Supplied records ▸
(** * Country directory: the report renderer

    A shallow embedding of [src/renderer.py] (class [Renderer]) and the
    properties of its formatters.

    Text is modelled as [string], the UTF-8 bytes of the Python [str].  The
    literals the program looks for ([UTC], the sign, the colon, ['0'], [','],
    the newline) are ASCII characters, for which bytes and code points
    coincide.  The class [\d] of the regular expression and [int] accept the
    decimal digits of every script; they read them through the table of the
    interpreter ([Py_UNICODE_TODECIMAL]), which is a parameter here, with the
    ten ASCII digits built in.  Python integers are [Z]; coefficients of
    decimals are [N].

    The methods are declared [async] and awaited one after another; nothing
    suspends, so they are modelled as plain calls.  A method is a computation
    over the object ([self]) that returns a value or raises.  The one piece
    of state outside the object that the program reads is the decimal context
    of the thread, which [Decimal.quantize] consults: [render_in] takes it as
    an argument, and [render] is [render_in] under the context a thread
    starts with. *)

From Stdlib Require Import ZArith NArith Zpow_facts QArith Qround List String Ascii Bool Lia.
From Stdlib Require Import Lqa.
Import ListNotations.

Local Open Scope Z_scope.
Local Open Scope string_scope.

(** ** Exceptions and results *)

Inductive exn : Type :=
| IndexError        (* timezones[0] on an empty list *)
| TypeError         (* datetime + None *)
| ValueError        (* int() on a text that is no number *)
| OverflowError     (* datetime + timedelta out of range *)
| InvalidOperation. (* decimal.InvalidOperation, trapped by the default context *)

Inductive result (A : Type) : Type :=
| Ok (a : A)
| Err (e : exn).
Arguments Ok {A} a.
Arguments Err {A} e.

...

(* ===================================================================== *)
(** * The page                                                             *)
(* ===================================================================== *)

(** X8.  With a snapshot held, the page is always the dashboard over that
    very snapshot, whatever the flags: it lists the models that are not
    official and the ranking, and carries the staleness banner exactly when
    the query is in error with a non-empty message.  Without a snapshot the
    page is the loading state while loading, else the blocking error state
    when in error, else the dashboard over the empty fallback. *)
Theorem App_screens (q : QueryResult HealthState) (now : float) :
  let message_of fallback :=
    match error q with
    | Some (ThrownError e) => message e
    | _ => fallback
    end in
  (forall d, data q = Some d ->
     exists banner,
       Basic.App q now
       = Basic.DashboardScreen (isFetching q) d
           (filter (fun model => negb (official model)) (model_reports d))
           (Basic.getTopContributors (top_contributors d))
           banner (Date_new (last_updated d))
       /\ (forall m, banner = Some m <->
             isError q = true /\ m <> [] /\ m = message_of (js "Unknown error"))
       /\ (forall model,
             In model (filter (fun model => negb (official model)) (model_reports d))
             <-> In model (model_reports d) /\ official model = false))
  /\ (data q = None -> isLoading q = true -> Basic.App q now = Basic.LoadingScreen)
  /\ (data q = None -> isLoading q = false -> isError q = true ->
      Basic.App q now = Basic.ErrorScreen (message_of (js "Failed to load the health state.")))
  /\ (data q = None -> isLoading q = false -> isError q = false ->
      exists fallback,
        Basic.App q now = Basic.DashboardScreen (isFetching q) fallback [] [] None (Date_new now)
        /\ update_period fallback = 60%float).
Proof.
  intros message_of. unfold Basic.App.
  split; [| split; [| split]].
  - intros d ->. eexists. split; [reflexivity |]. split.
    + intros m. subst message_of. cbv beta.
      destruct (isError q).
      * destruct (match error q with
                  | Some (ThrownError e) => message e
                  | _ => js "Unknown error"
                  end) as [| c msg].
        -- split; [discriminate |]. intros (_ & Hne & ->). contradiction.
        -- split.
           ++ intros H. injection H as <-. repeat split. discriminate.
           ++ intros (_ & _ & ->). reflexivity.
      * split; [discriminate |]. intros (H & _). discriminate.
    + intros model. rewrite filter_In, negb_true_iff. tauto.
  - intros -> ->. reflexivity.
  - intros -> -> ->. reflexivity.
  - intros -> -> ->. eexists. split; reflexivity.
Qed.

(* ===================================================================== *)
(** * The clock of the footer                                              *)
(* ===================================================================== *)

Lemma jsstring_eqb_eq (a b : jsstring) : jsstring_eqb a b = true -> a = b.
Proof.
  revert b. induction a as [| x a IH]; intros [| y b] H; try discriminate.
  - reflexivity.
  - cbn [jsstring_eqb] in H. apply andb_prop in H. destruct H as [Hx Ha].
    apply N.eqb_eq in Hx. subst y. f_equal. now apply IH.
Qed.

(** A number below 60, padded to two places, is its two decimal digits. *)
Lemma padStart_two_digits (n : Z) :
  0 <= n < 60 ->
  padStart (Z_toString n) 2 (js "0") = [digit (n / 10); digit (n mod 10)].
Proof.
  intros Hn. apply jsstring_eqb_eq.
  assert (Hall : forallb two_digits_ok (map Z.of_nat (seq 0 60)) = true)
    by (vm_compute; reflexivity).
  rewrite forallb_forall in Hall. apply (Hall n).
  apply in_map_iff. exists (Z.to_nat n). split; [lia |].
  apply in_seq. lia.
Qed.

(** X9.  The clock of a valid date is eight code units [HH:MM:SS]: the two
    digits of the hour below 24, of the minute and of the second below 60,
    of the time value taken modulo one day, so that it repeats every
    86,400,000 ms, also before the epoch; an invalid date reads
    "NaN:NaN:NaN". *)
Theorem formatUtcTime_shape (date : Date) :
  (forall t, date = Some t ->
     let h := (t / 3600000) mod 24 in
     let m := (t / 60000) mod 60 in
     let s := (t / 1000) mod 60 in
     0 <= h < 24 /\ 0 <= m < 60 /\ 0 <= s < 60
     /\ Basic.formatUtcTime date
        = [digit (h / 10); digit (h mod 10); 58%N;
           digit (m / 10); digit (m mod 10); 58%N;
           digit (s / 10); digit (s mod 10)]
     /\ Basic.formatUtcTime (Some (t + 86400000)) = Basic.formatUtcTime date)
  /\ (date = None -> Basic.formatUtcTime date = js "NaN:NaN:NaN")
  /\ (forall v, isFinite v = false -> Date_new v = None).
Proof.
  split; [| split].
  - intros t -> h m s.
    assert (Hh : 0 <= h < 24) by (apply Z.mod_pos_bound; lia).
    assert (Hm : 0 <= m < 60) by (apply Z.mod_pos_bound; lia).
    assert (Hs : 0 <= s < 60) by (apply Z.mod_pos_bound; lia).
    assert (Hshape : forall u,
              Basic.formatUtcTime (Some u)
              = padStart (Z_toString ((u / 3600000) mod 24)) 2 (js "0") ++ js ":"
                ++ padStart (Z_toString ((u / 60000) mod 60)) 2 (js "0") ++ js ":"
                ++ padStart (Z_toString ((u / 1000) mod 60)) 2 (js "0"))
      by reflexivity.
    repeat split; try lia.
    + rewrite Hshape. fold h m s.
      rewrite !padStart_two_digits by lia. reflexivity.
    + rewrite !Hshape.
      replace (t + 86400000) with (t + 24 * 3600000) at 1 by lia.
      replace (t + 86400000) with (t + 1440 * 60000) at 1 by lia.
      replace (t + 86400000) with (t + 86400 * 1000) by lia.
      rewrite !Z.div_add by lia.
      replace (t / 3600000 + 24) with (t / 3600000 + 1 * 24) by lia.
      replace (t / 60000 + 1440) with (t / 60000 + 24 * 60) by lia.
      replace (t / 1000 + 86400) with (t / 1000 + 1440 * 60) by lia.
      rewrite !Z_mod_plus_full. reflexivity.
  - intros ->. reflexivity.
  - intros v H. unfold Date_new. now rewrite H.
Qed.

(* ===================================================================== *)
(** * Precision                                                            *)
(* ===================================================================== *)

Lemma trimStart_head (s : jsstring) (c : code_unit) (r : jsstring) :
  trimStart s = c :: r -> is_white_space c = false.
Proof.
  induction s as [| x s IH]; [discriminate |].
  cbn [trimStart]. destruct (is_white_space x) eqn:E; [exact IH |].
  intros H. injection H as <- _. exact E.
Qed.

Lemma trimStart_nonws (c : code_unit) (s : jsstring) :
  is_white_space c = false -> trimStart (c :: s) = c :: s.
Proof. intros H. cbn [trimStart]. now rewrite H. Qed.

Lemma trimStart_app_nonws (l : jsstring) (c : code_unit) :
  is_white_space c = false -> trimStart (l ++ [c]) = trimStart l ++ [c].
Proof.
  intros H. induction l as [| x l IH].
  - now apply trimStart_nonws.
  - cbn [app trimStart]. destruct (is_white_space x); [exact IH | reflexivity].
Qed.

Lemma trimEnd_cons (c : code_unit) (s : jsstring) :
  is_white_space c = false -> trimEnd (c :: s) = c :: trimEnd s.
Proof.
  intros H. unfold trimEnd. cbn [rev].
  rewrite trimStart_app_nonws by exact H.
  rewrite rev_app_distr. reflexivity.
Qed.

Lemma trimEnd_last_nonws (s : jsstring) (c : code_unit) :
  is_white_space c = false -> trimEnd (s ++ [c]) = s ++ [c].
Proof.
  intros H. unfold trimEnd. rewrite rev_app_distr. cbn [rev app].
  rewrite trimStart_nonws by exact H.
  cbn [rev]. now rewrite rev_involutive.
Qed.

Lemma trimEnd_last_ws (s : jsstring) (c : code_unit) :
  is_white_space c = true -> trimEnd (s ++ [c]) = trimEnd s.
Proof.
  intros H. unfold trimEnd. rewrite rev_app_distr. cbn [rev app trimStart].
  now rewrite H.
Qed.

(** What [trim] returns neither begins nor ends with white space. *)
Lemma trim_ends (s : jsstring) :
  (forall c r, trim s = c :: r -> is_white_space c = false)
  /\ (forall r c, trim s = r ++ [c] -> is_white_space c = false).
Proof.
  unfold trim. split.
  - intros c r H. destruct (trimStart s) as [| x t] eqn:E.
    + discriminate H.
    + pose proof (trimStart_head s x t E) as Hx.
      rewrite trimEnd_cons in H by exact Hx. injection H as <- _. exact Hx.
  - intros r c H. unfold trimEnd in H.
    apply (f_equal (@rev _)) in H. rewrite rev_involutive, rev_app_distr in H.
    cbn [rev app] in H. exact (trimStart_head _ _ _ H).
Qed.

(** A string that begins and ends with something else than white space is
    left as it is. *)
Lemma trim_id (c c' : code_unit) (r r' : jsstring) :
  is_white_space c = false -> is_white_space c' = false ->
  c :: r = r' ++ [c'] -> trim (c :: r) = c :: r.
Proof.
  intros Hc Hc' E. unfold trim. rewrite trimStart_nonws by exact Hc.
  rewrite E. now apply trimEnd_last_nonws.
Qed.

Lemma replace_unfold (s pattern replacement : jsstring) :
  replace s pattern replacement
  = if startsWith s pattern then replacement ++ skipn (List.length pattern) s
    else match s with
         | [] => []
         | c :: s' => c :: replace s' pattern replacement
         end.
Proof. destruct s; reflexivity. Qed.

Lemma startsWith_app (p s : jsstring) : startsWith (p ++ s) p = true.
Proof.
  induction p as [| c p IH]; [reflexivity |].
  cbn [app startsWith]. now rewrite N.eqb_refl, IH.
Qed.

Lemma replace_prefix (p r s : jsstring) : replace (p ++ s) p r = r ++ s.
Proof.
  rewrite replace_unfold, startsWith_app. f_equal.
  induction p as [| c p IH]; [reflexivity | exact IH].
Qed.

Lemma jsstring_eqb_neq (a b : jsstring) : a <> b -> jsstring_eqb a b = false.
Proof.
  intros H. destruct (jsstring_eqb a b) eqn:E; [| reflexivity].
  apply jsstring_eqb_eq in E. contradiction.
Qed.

Problem requirements ▸
Check every line of the records above for the string "number". Copy those that hold it.

Reply ▸
| ValueError        (* int() on a text that is no number *)
(** A number below 60, padded to two places, is its two decimal digits. *)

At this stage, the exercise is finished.